Input material:
Section Games.
(** [sceIoGetstat]; what opening a file gives, its contents or an error; the
    entries of [ur0:/appmeta], with the result of the read behind the last *)
Context (sceIoGetstat : string -> Z) (contents : string -> mem + Z)
  (appmeta : option (list string * Z)).
(** What [malloc] leaves in an element of [games] *)
Context (junk : GameEntry).

Definition checkExists (path : string) : Z := sceIoGetstat path.
Definition getFileSize (file : string) : Z :=
  match contents file with inl c => s32 (mlen c) | inr fd => fd end.
(** The result, and what is read *)
Definition ReadFile (file : string) (size : Z) : Z * mem :=
  match contents file with
  | inl c => let bs := take (Z.to_nat size) c in (mlen bs, bs)
  | inr fd => (fd, [])
  end.

(** [snprintf(path, PATH_MAX, ...)] into an array of [size] characters *)
Definition snprintf (size : nat) (s : string) : run string :=
  let t := str_take (PATH_MAX - 1) s in
  if (String.length t <? size)%nat then Done t else Fault FTable.

(** The first path that exists *)
Fixpoint device_loop (devices : list string) (size : nat) (fmt : string -> string -> string)
    (titleid : string) : run (option string) :=
  match devices with
  | [] => Done None
  | d :: devices' =>
      path ← snprintf size (fmt d titleid);
      if checkExists path =? 0 then Done (Some path) else device_loop devices' size fmt titleid
  end.
Definition getPathDevice (size : nat) (fmt : string -> string -> string) (titleid : string)
    : run (option string) := device_loop DEVICES size fmt titleid.

(** [getPathDevice(.., first, ..) || getPathDevice(.., second, ..)] *)
Definition either_path (size : nat) (first second : string -> string -> string) (titleid : string)
    : run (option string) :=
  p ← getPathDevice size first titleid;
  match p with Some p => Done (Some p) | None => getPathDevice size second titleid end.

Definition checkIfPFS (titleid : string) : run bool :=
  p ← either_path 128 (fun d t => d +:+ "/app/" +:+ t +:+ "/sce_pfs")
        (fun d t => d +:+ "/patch/" +:+ t +:+ "/sce_pfs") titleid;
  Done (bool_decide (is_Some p)).

(** A size of an error code is larger than the heap: no buffer *)
Definition getSfoBuffer (titleid : string) : run (option mem) :=
  p ← either_path PATH_MAX (fun d t => d +:+ "/app/" +:+ t +:+ "/sce_sys/param.sfo")
        (fun d t => d +:+ "/patch/" +:+ t +:+ "/sce_sys/param.sfo") titleid;
  match p with
  | None => Done None
  | Some path =>
      let sz := u32 (getFileSize path) in
      if sz <? sizeof_SfoHeader then Done None
      else
        let '(res, bs) := ReadFile path sz in
        Done (if res <? 0 then None else Some bs)
  end.

Fixpoint count_loop (names : list string) (games_amt : nat) : run nat :=
  match names with
  | [] => Done games_amt
  | name :: names' =>
      pfs ← checkIfPFS name;
      count_loop names' (if pfs : bool then S games_amt else games_amt)
  end.
Definition gameCount : run nat :=
  match appmeta with None => Done 0%nat | Some (names, _) => count_loop names 0 end.

Definition gameAdd (tid : mem) (type : GameType) : G unit :=
  g ← this_game;
  p ← in_menu (MenuAddEntry MENU_NORMAL (title g) (Some gameEntryCB));
  e ← in_menu (read p);
  _ ← update_game (set_menu_index (index e));
  _ ← update_game (set_titleid (strncpy tid 20));
  _ ← update_game (set_game_type type);
  sm_modify (fun a => set_games_index (S (games_index a)) a).

(** One system folder *)
Definition add_system (name : string) : G unit :=
  _ ← update_game (set_title (strncpy (str_bytes name) 128));
  _ ← gameAdd (str_bytes "SYSTEM") SELF_SYSTEM;
  sm_modify (fun a => set_system_entries (system_entries a + 1) a).

(** [while((newline = strchr(title,'\n')) != NULL) *newline = ' '] *)
Fixpoint blank_newlines (t : mem) : mem :=
  match t with
  | [] => []
  | b :: t' => if b =? 0 then t else (if b =? 10 then 32 else b) :: blank_newlines t'
  end.

(** One name of the folder; [continue] and the end of the body are one. *)
Definition add_game (name : string) : G unit :=
  pfs ← sm_lift (checkIfPFS name);
  if pfs : bool then
    sfo_buffer ← sm_lift (getSfoBuffer name);
    match sfo_buffer with
    | None => mret tt
    | Some b =>
        '(res, t) ← sm_lift (getSfoString b (str_bytes "STITLE") (replicate 128 0));
        if res =? 0 then
          _ ← update_game (set_title (blank_newlines t));
          gameAdd (str_bytes name) SELF_NP
        else mret tt
    end
  else mret tt.

Fixpoint add_games (names : list string) : G unit :=
  match names with [] => mret tt | name :: names' => _ ← add_game name; add_games names' end.

Definition add_label (dt : MenuDrawType) (t : string) (cb : option Z) : G positive :=
  in_menu (MenuAddEntry dt (str_bytes t) cb).

(** The head of the menu, and the system folders *)
Definition head_menu : G unit :=
  _ ← add_label MENU_TITLE "FRENCH-AMERICAN GAME DECRYPTER" None;
  _ ← add_label MENU_SUBTITLE "REV ENG BY @CelesteBlue123 (HE IS AMAZING)" None;
  _ ← add_label MENU_SUBTITLE "DEVELOPED BY @dots_tb" None;
  p ← add_label MENU_NORMAL "Decrypt modules in list" (Some gameStatusCB);
  _ ← in_menu (update p (set_type MENU_START));
  p ← add_label MENU_NORMAL "Further Credits" (Some gameCreditCB);
  _ ← in_menu (update p (set_type MENU_BACK));
  _ ← add_label MENU_TITLE "SYSTEM:" None;
  _ ← add_system "os0:"; _ ← add_system "vs0:"; _ ← add_system "ux0:/os0_em";
  _ ← add_system "ux0:/vs0_em"; _ ← add_system "ux0:/app_em"; _ ← add_system "ux0:/patch_em";
  _ ← add_label MENU_TITLE "PFS TITLES FOUND:" None;
  sm_modify (fun a => set_menu_start (entry_index (menu a)) a).

(** The read that ends the folder with 0 leaves an empty name, which is
    looked at too. *)
Definition gameGenerateMenu : run (bool * GameApp) :=
  amt ← gameCount;
  ((_ ← head_menu;
    match appmeta with
    | None => mret false
    | Some (names, res) => _ ← add_games (names ++ if res =? 0 then [""%string] else []); mret true
    end) : G bool)
  (App (MenuCreate PANE_LEFT) (replicate (amt + 6) junk) 0 0 0).

(** The number of the game that the callback [gameEntryCB] opens *)
Definition entry_game (a : GameApp) (index : Z) : option Z :=
  if index - menu_start_index a <? 0 then Some (system_entries a + 1 + index - menu_start_index a)
  else if index - menu_start_index a <=? Z.of_nat (games_index a) then
    Some (index - menu_start_index a + system_entries a)
  else None.

Definition gameGetGameFromIndex (a : GameApp) (index : Z) : option GameEntry :=
  if index <? 0 then None else games a !! Z.to_nat index.
End Games.

(** ** The array and the menu agree *)

Definition game_node (g : GameEntry) : node := new_node MENU_NORMAL (title g) (Some gameEntryCB).

(** The menu of [a] holds [ds], and game number [k] is entry number [idx !! k]. *)
Definition holds_games (a : GameApp) (ds : list node) (idx : list nat) : Prop :=
  (exists ps, menu_holds (menu a) ps ds) /\ games_index a = length idx /\
  forall k i, idx !! k = Some i -> exists g,
    games a !! k = Some g /\ menu_index g = Z.of_nat i /\ ds !! i = Some (game_node g).

(** What adding a game or a label leaves alone *)
Definition same_counts (a a' : GameApp) : Prop :=
  length (games a') = length (games a) /\ menu_start_index a' = menu_start_index a.

Lemma in_menu_Done {A} (op : SM Menu A) a x m :
  op (menu a) = Done (x, m) -> in_menu op a = Done (x, set_menu m a).
Proof. intros E. unfold in_menu. by rewrite E. Qed.

Lemma this_game_Done a g : games a !! games_index a = Some g -> this_game a = Done (g, a).
Proof. intros E. unfold this_game. by rewrite E. Qed.

Lemma update_game_Done f a g : games a !! games_index a = Some g -> exists a',
  update_game f a = Done (tt, a') /\ games a' !! games_index a' = Some (f g) /\
  menu a' = menu a /\ games a' = <[games_index a := f g]> (games a) /\ games_index a' = games_index a /\
  system_entries a' = system_entries a /\ menu_start_index a' = menu_start_index a.
Proof.
  intros E. exists (set_games (<[games_index a := f g]> (games a)) a). unfold update_game.
  rewrite (sm_bind_Done _ _ _ _ _ (this_game_Done a g E)). split; [done|]. split; [|done].
  apply list_lookup_insert_eq. exact (lookup_lt_Some _ _ _ E).
Qed.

Task instructions: Repeat the data word for word, starting at its first line and stopping after the line that contains "Definition snprintf (size".

Output below:
Section Games.
(** [sceIoGetstat]; what opening a file gives, its contents or an error; the
    entries of [ur0:/appmeta], with the result of the read behind the last *)
Context (sceIoGetstat : string -> Z) (contents : string -> mem + Z)
  (appmeta : option (list string * Z)).
(** What [malloc] leaves in an element of [games] *)
Context (junk : GameEntry).

Definition checkExists (path : string) : Z := sceIoGetstat path.
Definition getFileSize (file : string) : Z :=
  match contents file with inl c => s32 (mlen c) | inr fd => fd end.
(** The result, and what is read *)
Definition ReadFile (file : string) (size : Z) : Z * mem :=
  match contents file with
  | inl c => let bs := take (Z.to_nat size) c in (mlen bs, bs)
  | inr fd => (fd, [])
  end.

(** [snprintf(path, PATH_MAX, ...)] into an array of [size] characters *)
Definition snprintf (size : nat) (s : string) : run string :=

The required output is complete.